Computer upload argument for multiplicity

From Aware Theory

Computer upload argument for multiplicity

It has been argued that if we can just learn what we are in terms of technical computer algorithms we could upload ourselves into a computer and be immortal or at least live past our human body's death.

If you can reproduce your ixperiencitness as a computer algorithm and upload it into one computer you could do it into any number of computers as well. This is a clear case of multiplicity of self as predicted in awaretheory. If this person unique algorithm can exist now it can also exist anytime in the future or past as well. Consequently, you can exist as you are now anytime in the future or past as the awaretheory predicts with the historality concept and futurality concept.

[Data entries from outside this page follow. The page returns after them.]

Lemma copy_dir_none from fk tk s : 0 <= fk < 1024 -> 0 <= tk < 1024 -> table_of s tk = None -> table_of s fk = None ->
  copy_dir from (4 * fk) (4 * tk) s = Ret None s.
Proof.
  unfold table_of. intros Hf Ht H1 H2. unfold copy_dir, phys_get. rewrite bind_gets.
  destruct (hasbit (le32 (phys s) (4 * tk)) 1); [done|]. rewrite bind_gets.
  by destruct (hasbit (le32 (phys s) (4 * fk)) 1).
Qed.

Lemma copied_nothing s fk tk : tables_ok s -> table_of s tk = None -> table_of s fk = None ->
  copied_block s fk tk s.
Proof.
  intros Hok H1 H2. assert (Hp : forall j, pte s fk j = 0) by (intros j; unfold pte; by rewrite H2).
  split; try done.
  - apply paging_refl.
  - intros j _. rewrite Hp. unfold pte. by rewrite H1.
  - intros j _. by rewrite Hp.
  - intros x. unfold tab_ref, block_refs, refs_to. rewrite H1, zsum_0; [lia|]. intros l _. by rewrite Hp.
  - by rewrite H1.
Qed.

(** The state after the entries were copied to the new table, frame [i]. *)
Lemma copied_part_new s fk tk ft i nr t : 0 <= nr <= 1024 ->
  tables_ok s -> roomy s -> 0 <= fk < 1024 -> 0 <= tk < 1024 -> table_of s tk = None -> table_of s fk = Some ft ->
  frame_ok i -> mem_map s i = 0 ->
  copied_entries (new_table tk i s) ft (frame i) nr t -> copied_part s fk tk nr t.
Proof.
  intros Hnr Hok Hr Hfk Htk Hn Hft Hi Hz [C1 C2 C3 C4 C5]. set (s0 := new_table tk i s) in *.
  pose proof (frame_range i Hi) as Hfr. destruct (to_page _ Hok fk ft Hfk Hft) as [Hlow Huse].
  assert (Hne : fk <> tk) by congruence.
  pose proof (tables_new s tk i Hok Htk Hi Hz Hn) as Hok0. fold s0 in Hok0.
  assert (Hdir : forall k, 0 <= k < 1024 -> table_of t k = table_of s0 k).
  { intros k Hk. unfold table_of. rewrite (le32_outside (phys t) (phys s0) (4 * k)); [done|].
    intros a Ha. apply C2; unfold in_page; lia. }
  assert (Htab : forall k, 0 <= k < 1024 -> k <> tk -> table_of t k = table_of s k).
  { intros k Hk Hkt. rewrite Hdir by done. unfold s0. rewrite table_of_new by done. by rewrite decide_False. }
  assert (Hnew : table_of t tk = Some (frame i)).
  { rewrite Hdir by done. unfold s0. rewrite table_of_new by done. by rewrite decide_True. }
  (* the words of a table of [s] that are not in [ft] *)
  assert (Hword : forall k u j, 0 <= k < 1024 -> 0 <= j < 1024 -> table_of s k = Some u ->
    le32 (phys s0) (u + 4 * j) = le32 (phys s) (u + 4 * j)).
  { intros k u j Hk Hj Hu. destruct (to_page _ Hok k u Hk Hu).
    pose proof (table_not_frame s k u i Hok Hk Hu Hi Hz).
    unfold s0. rewrite new_table_phys, le32_put32_ne by lia. apply le32_taken. lia. }
  assert (Hpf : forall j, 0 <= j < 1024 -> le32 (phys s0) (ft + 4 * j) = pte s fk j).
  { intros j Hj. unfold pte. rewrite Hft. by apply (Hword fk). }
  split.
  - eapply paging_trans; [|exact C1]. done.
  - apply (tables_grow s0); [done|done|]. intros x Hx. rewrite C5.
    pose proof (refs_to_bound (fun l => le32 (phys s0) (ft + 4 * l)) x (Z.to_nat nr)).
    assert (0 <= mem_map s0 x) by (unfold s0; simpl; rewrite arr_dec; case_decide; [lia|apply Hr]). lia.
  - done.
  - intros j Hj. unfold pte at 1. rewrite Hnew, C3, Hpf by done. case_match; [done|].
    unfold s0. rewrite new_table_phys, le32_put32_ne by lia. unfold le32. by rewrite !taken_zero by (unfold in_page; lia).
  - intros j Hj. unfold pte at 1. rewrite Htab, Hft, C4, Hpf by done. done.
  - intros k j Hk Hj Hkf Hkt. unfold pte. rewrite Htab by done. destruct (table_of s k) as [u|] eqn:Hu; [|done].
    rewrite <- (Hword k u j Hk Hj Hu). apply le32_outside. intros a Ha.
    assert (Hap : u + 4096 <= ft \/ ft + 4096 <= u).
    { apply pages_apart; [by eapply table_aligned|by eapply table_aligned|]. intros ->. by apply Hkf, (to_inj _ Hok k fk ft). }
    pose proof (table_not_frame s k u i Hok Hk Hu Hi Hz). apply C2; unfold in_page; lia.
  - intros x. rewrite C5. unfold tab_ref. rewrite Hnew, at_frame_frame by (destruct Hi; lia).
    rewrite (refs_to_ext _ (pte s fk) x (Z.to_nat nr)) by (intros l Hl; by rewrite Hpf by lia).
    unfold s0. simpl mem_map. rewrite arr_dec. destruct (Z.eqb_spec i x) as [<-|]; [rewrite decide_True by done|rewrite decide_False by done]; simpl; lia.
  - intros u Hu. rewrite Hnew in Hu. injection Hu as <-. unfold HIGH_MEMORY. lia.
  - intros a Ha Hin. rewrite C2.
    + unfold s0. rewrite new_table_phys, put32_ne by lia. apply taken_phys. intros Hp. apply Hin. by exists tk, (frame i).
    + intros Hp. apply Hin. exists fk, ft. by rewrite Htab.
    + intros Hp. apply Hin. by exists tk, (frame i).
Qed.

For singularity of the a human specific algorithm to exist there has to be some unique quality about this algorithm that cannot be duplicated once it is created and uploaded. Computer algorithms do not seem to have this non duplicatability property as any one that sell or buys computer programs knows. Some may say that it is the complexity of the algorithm that allows it not to be determined and uploaded more than once. This is a very weak argument that suffers from the case that just because we can not do it now does not mean it is impossible to do with enough knowledge and technology. It seems very likely that if you can determine the algorithm that would produce a specific consciousness and ixperiencitness you could also store this information in many different relatively simple ways.

Then there is the case of versions of this algorithm. There are many parts of every algorithm. Sometimes very small changes to an algorithm make the computer program not work where as at other times small change make the program better. Any computer program that has sensory output like pictures or sound can be changed in small ways without the over all computer programs performance being changed. For instance the color of one pixel may not be noticed at all. So a change in a human algorithm of one equivalent pixel will not change the ixperiencitness or consciousness of the computerized person either. There should be many different versions of the computer program that produces the same consciousnesses and ixperiencitness of the person. There should be even more versions of the computer program that produces a different variation of the consciousness but the same ixperiencitness.

If we consider the fact that the algorithm that represents a person over his life time changes, there are many versions of algorithms that will produce a person consciousness at each point in this life. Since there will be a versions of the algorithm for a person or you that correspond to future points in the person' or your life, if these algorithms are created it will be versions of this person or you in the future that has never existed in reality before, existing now.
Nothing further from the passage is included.